=== Exercise ===
Repeat verbatim, and only, the lines of the data below, beginning at the line that contains "- unfold takeSection" and stopping after the line that contains "recordScope challenge = scopeOf".

=== Information provided ===
-------------------------

Definition granted1 e : option Verified :=
  match e with existT (SectionGrant v) (Ok _) => Some v | _ => None end.
Definition granted h : list Verified := omap granted1 h.

(** Whom a challenge, a grant or an authorisation is for: the binding and, for the
    first two, the relying party. *)
Definition scope : Type := AuthBinding * string.
Definition bindingOf (v : Verified) : AuthBinding := v.(Verified_assertion).(Assertion_Binding).
Definition scopeOf (v : Verified) : scope :=
  (v.(Verified_assertion).(Assertion_Binding), v.(Verified_assertion).(Assertion_RPID)).

Definition recordScope (r : challengeRecord) : scope := (r.(challengeRecord_binding), r.(challengeRecord_rpID)).

Definition issued1 e : option scope :=
  match e with existT (SectionIssue _ _ record) (Ok _) => Some (recordScope record) | _ => None end.
Definition issued h : list scope := omap issued1 h.

Definition taken1 e : option scope :=
  match e with existT (SectionTake _) (Some record) => Some (recordScope record) | _ => None end.
Definition taken h : list scope := omap taken1 h.

(** A mutation that is let pass. *)
Definition allowed1 e : option AuthBinding :=
  match e with
  | existT (SectionAuthorize now request) grant =>
      if (decideGrant request now grant).(AuthDecision_Allowed) then Some request.(AuthMutation_Binding) else None
  | _ => None
  end.
Definition allowed h : list AuthBinding := omap allowed1 h.

Definition released1 e : option AuthBinding :=
  match e with existT (TransportTake _) (Some r) => Some r.(bridgeGrantRecord_binding) | _ => None end.
Definition released h : list AuthBinding := omap released1 h.
Definition handed1 e : option AuthBinding :=
  match e with existT (TransportRegister _ binding) _ => Some binding | _ => None end.
Definition handed h : list AuthBinding := omap handed1 h.

(** * Every step *)

Definition auth_invariant (w : world auth_answer AuthWorld) : Prop := versions_known w.1.(aw_core).
Definition auth_later (w w' : world auth_answer AuthWorld) : Prop :=
  w.2 `prefix_of` w'.2 ∧ credentials_later w.1.(aw_core) w'.1.(aw_core).

#[local] Instance auth_later_preorder : PreOrder auth_later.
Proof.
  split; [by intros w; split|]. intros w1 w2 w3 [? ?] [? ?]. split; by etrans.
Qed.

Lemma auth_serves_later s h e s' :
  auth_invariant (s, h) → auth_serves core s e s' → auth_invariant (s', h ++ [e]) ∧ auth_later (s, h) (s', h ++ [e]).
Proof.
  intros Hi Hs. enough (versions_known s'.(aw_core) ∧ credentials_later s.(aw_core) s'.(aw_core)) as []
    by (split; [done|]; split; [by apply prefix_app_r|done]).
  unfold auth_invariant in Hi. cbn [fst] in Hi.
  destruct Hs; cbn [aw_core]; try by apply credentials_kept.
  - by eapply store_later.
  - unfold issueSection in *. repeat case_match; simplify_eq; by apply credentials_kept.
  - unfold takeSection in *. simplify_eq. by apply credentials_kept.
  - by eapply grant_later.
  - unfold authorizeSection in *. repeat case_match; simplify_eq; by apply credentials_kept.
Qed.

(** What the calls that matter answer. *)
Lemma auth_serves_inv s e s' :
  auth_serves core s e s' →
  match e with existT c r =>
    match c return auth_answer c → Prop with
    | SectionCredential key => λ r, s' = s ∧ r = s.(aw_core).(credentials) !! key
    | SectionGrant v => λ r, ∃ failure,
        grantSection core v failure s.(aw_core) s.(aw_file) = (s'.(aw_core), s'.(aw_file), r) ∧
        s'.(aw_transport) = s.(aw_transport)
    | _ => λ _, True
    end r end.
Proof. destruct 1; eauto. Qed.

(** A grant is earned: what the log and the credentials say when it is issued. *)
Definition earned (w : world auth_answer AuthWorld) (v : Verified) : Prop :=
  let a := v.(Verified_assertion) in
  ∃ clientData challenge credential origins,
    parseClientData a.(Assertion_ClientDataJSON) = Ok clientData ∧
    clientData.(collectedClientData_Type) = "webauthn.get" ∧
    clientData.(collectedClientData_CrossOrigin) = false ∧
    core.(Core_rpOrigins) !! a.(Assertion_RPID) = Some origins ∧
    clientData.(collectedClientData_Origin) ∈ origins ∧
    existT (SectionTake clientData.(collectedClientData_Challenge)) (Some challenge) ∈ w.2 ∧
    recordScope challenge = scopeOf v ∧ AuthBinding_valid a.(Assertion_Binding) = true ∧
    (v.(Verified_now) < challenge.(challengeRecord_expiresAt))%Z ∧
    validateAuthenticatorData core a.(Assertion_RPID) a.(Assertion_AuthenticatorData) = Ok v.(Verified_signCount) ∧
    w.1.(aw_core).(credentials) !! Verified_key v = Some credential ∧
    credential.(credentialRecord_actorID) = a.(Assertion_Binding).(AuthBinding_ActorID) ∧
    credential.(credentialRecord_deviceID) = a.(Assertion_Binding).(AuthBinding_DeviceID) ∧
    Verifier_Verify credential.(credentialRecord_publicKey) (signedData a) a.(Assertion_Signature) = None ∧
    (credential.(credentialRecord_signCount) < v.(Verified_signCount))%Z.

Definition grants_earned (w : world auth_answer AuthWorld) (e : event auth_answer) : Prop :=
  match granted1 e with Some v => earned w v | None => True end.

Definition not_grant (c : auth_call) : Prop := match c with SectionGrant _ => False | _ => True end.

Abbreviation auth_guarantees := (guarantees (auth_setting core) auth_invariant auth_later grants_earned).

Lemma not_grant_guarantees {A} (p : proc auth_answer A) w : only not_grant p → auth_guarantees p w (λ _ _, True).
Proof.
  apply (guarantees_only (auth_setting core) auth_invariant auth_later); [apply auth_serves_later|]. intros w' c r Hc. by destruct c.
Qed.

(** A call that issues no grant. *)
Lemma quiet_ask_bind {B} c (f : auth_answer c → go auth_answer B) w :
  not_grant c →
  (∀ s h r s', auth_later w (s, h) → auth_invariant (s, h) → auth_serves core s (existT c r) s' →
     auth_later w (s', h ++ [existT c r]) → auth_invariant (s', h ++ [existT c r]) →
     auth_guarantees (f r) (s', h ++ [existT c r]) (λ _ _, True)) →
  auth_guarantees (ask c ≫= f) w (λ _ _, True).
Proof.
  intros Hc Hf. apply (guarantees_ask_bind (auth_setting core)). intros s h r s' Hr Hi Hs.
  pose proof (auth_serves_later _ _ _ _ Hi Hs) as [Hi' Hr']. split_and!; [done..|by destruct c|].
  eapply Hf; [exact Hr|exact Hi|exact Hs|by etrans|done].
Qed.

Lemma checkAssertion_inv a clientData now challenge n :
  checkAssertion core a clientData now challenge = Ok n →
  ∃ record origins, challenge = Some record ∧ (now < record.(challengeRecord_expiresAt))%Z ∧
    AuthBinding_valid a.(Assertion_Binding) = true ∧
    recordScope record = (a.(Assertion_Binding), a.(Assertion_RPID)) ∧
    core.(Core_rpOrigins) !! a.(Assertion_RPID) = Some origins ∧
    clientData.(collectedClientData_Type) = "webauthn.get" ∧
    clientData.(collectedClientData_CrossOrigin) = false ∧ clientData.(collectedClientData_Origin) ∈ origins ∧
    validateAuthenticatorData core a.(Assertion_RPID) a.(Assertion_AuthenticatorData) = Ok n.
Proof.
  unfold checkAssertion. intros H. inv_ok.
  repeat match goal with H : bool_decide _ = true |- _ => apply bool_decide_eq_true in H end.
  unfold Time_Before in *. inv_bool. eexists _, _. split_and!; try done.
  unfold recordScope. f_equal; by symmetry.
Qed.

Lemma checkSignature_inv a credential record :
  checkSignature a credential = Ok record →
  credential = Some record ∧ record.(credentialRecord_actorID) = a.(Assertion_Binding).(AuthBinding_ActorID) ∧
  record.(credentialRecord_deviceID) = a.(Assertion_Binding).(AuthBinding_DeviceID) ∧
  Verifier_Verify record.(credentialRecord_publicKey) (signedData a) a.(Assertion_Signature) = None.
Proof.
  unfold checkSignature. intros H. destruct credential as [c|]; [|done]. cbn in H. inv_ok.
  destruct (Verifier_Verify _ _ _) eqn:Ev; [done|]. by inv_ok.
Qed.

Lemma VerifyAssertion_earns a w : auth_guarantees (VerifyAssertion core a) w (λ _ _, True).
Proof.
  unfold VerifyAssertion. apply (guarantees_lift_bind (auth_setting core)). intros clientData Hclient.
  apply quiet_ask_bind; [done|]. intros s0 h0 now s0' _ _ _ _ _.
  apply quiet_ask_bind; [done|]. intros s1 h1 challenge s1' _ _ _ _ _.
  apply (guarantees_lift_bind (auth_setting core)).
  intros signCount (record & origins & -> & Hexp & Hvalid & Hscope & Hrp & Htype & Hcross & Hin & Hdata)%checkAssertion_inv.
  set (took := existT (SectionTake _) (Some record) : event auth_answer).
  assert (took ∈ h1 ++ [took]) as Htook by set_solver.
  apply quiet_ask_bind; [done|]. intros s2 h2 credential s2' [Hp2 _] _ [-> Hread]%auth_serves_inv [Hp2' _] [_ Hv2].
  apply (guarantees_lift_bind (auth_setting core)). intros cred (Hcred & Hactor & Hdevice & Hsig)%checkSignature_inv.
  rewrite Hcred in Hread. symmetry in Hread. specialize (Hv2 _ _ Hread). cbn [fst] in Hv2.
  pose proof (event_kept _ _ _ Hp2' Htook) as Htook2.
  apply (guarantees_go_bind (auth_setting core) auth_invariant auth_later). eapply (guarantees_mono (auth_setting core) auth_invariant auth_later).
  { apply not_grant_guarantees. unfold randomToken. walk. }
  intros w3 token [Hp3 Hc3] _ _. destruct token as [token|e|]; [|done..].
  apply (guarantees_ask_bind (auth_setting core)). intros s4 h4 r s4' [Hp4 Hc4] Hi4 Hs.
  destruct (auth_serves_later _ _ _ _ Hi4 Hs) as [Hi4' Hr4]. split_and!; [done..| |].
  2: { destruct r; done. }
  unfold grants_earned. destruct r as [grant| |]; [|done..]. cbn [granted1].
  apply auth_serves_inv in Hs as (failure & [(c & _ & Hc & _ & Hversion & Hcount & _)|[? _]]%grant_cases & _); [|done].
  cbn in Hversion, Hcount, Hc.
  assert (credentials_later s2.(aw_core) s4.(aw_core)) as [_ Hlater] by (etrans; [exact Hc3|exact Hc4]).
  destruct (Hlater _ _ Hc) as (c0 & Hc0 & _ & Ea & Ed & Ep); [rewrite Hversion; exact Hv2|].
  assert (c0 = cred) as -> by (unfold Verified_key in Hc0; cbn in *; congruence).
  exists clientData, record, c, origins. cbn. split_and!; try done; [|congruence..].
  eapply event_kept; [exact Hp4|]. eapply event_kept; [exact Hp3|exact Htook2].
Qed.

Lemma assertAndRegister_earns a w : auth_guarantees (assertAndRegister core a) w (λ _ _, True).
Proof.
  unfold assertAndRegister. apply (guarantees_go_bind (auth_setting core) auth_invariant auth_later). eapply (guarantees_mono (auth_setting core) auth_invariant auth_later); [apply VerifyAssertion_earns|].
  intros w' [grant|e|] _ _ _; [|done..]. apply not_grant_guarantees. unfold transport_register. walk.
Qed.

Lemma auth_spawns_earn p w : auth_spawns core p → auth_guarantees p w (λ _ _, True).
Proof.
  destruct 1; apply (guarantees_bind (auth_setting core) auth_invariant auth_later).
  3: { eapply (guarantees_mono (auth_setting core) auth_invariant auth_later); [apply assertAndRegister_earns|done]. }
  all: eapply (guarantees_mono (auth_setting core) auth_invariant auth_later); [apply not_grant_guarantees|done].
  all: unfold Core_RegisterCredential, IssueChallenge, transport_authorize, Core_AuthorizeMutation, randomToken; walk.
Qed.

-------------------------

=== Response box ===
  - unfold takeSection in *. simplify_eq. by apply credentials_kept.
  - by eapply grant_later.
  - unfold authorizeSection in *. repeat case_match; simplify_eq; by apply credentials_kept.
Qed.

(** What the calls that matter answer. *)
Lemma auth_serves_inv s e s' :
  auth_serves core s e s' →
  match e with existT c r =>
    match c return auth_answer c → Prop with
    | SectionCredential key => λ r, s' = s ∧ r = s.(aw_core).(credentials) !! key
    | SectionGrant v => λ r, ∃ failure,
        grantSection core v failure s.(aw_core) s.(aw_file) = (s'.(aw_core), s'.(aw_file), r) ∧
        s'.(aw_transport) = s.(aw_transport)
    | _ => λ _, True
    end r end.
Proof. destruct 1; eauto. Qed.

(** A grant is earned: what the log and the credentials say when it is issued. *)
Definition earned (w : world auth_answer AuthWorld) (v : Verified) : Prop :=
  let a := v.(Verified_assertion) in
  ∃ clientData challenge credential origins,
    parseClientData a.(Assertion_ClientDataJSON) = Ok clientData ∧
    clientData.(collectedClientData_Type) = "webauthn.get" ∧
    clientData.(collectedClientData_CrossOrigin) = false ∧
    core.(Core_rpOrigins) !! a.(Assertion_RPID) = Some origins ∧
    clientData.(collectedClientData_Origin) ∈ origins ∧
    existT (SectionTake clientData.(collectedClientData_Challenge)) (Some challenge) ∈ w.2 ∧
    recordScope challenge = scopeOf v ∧ AuthBinding_valid a.(Assertion_Binding) = true ∧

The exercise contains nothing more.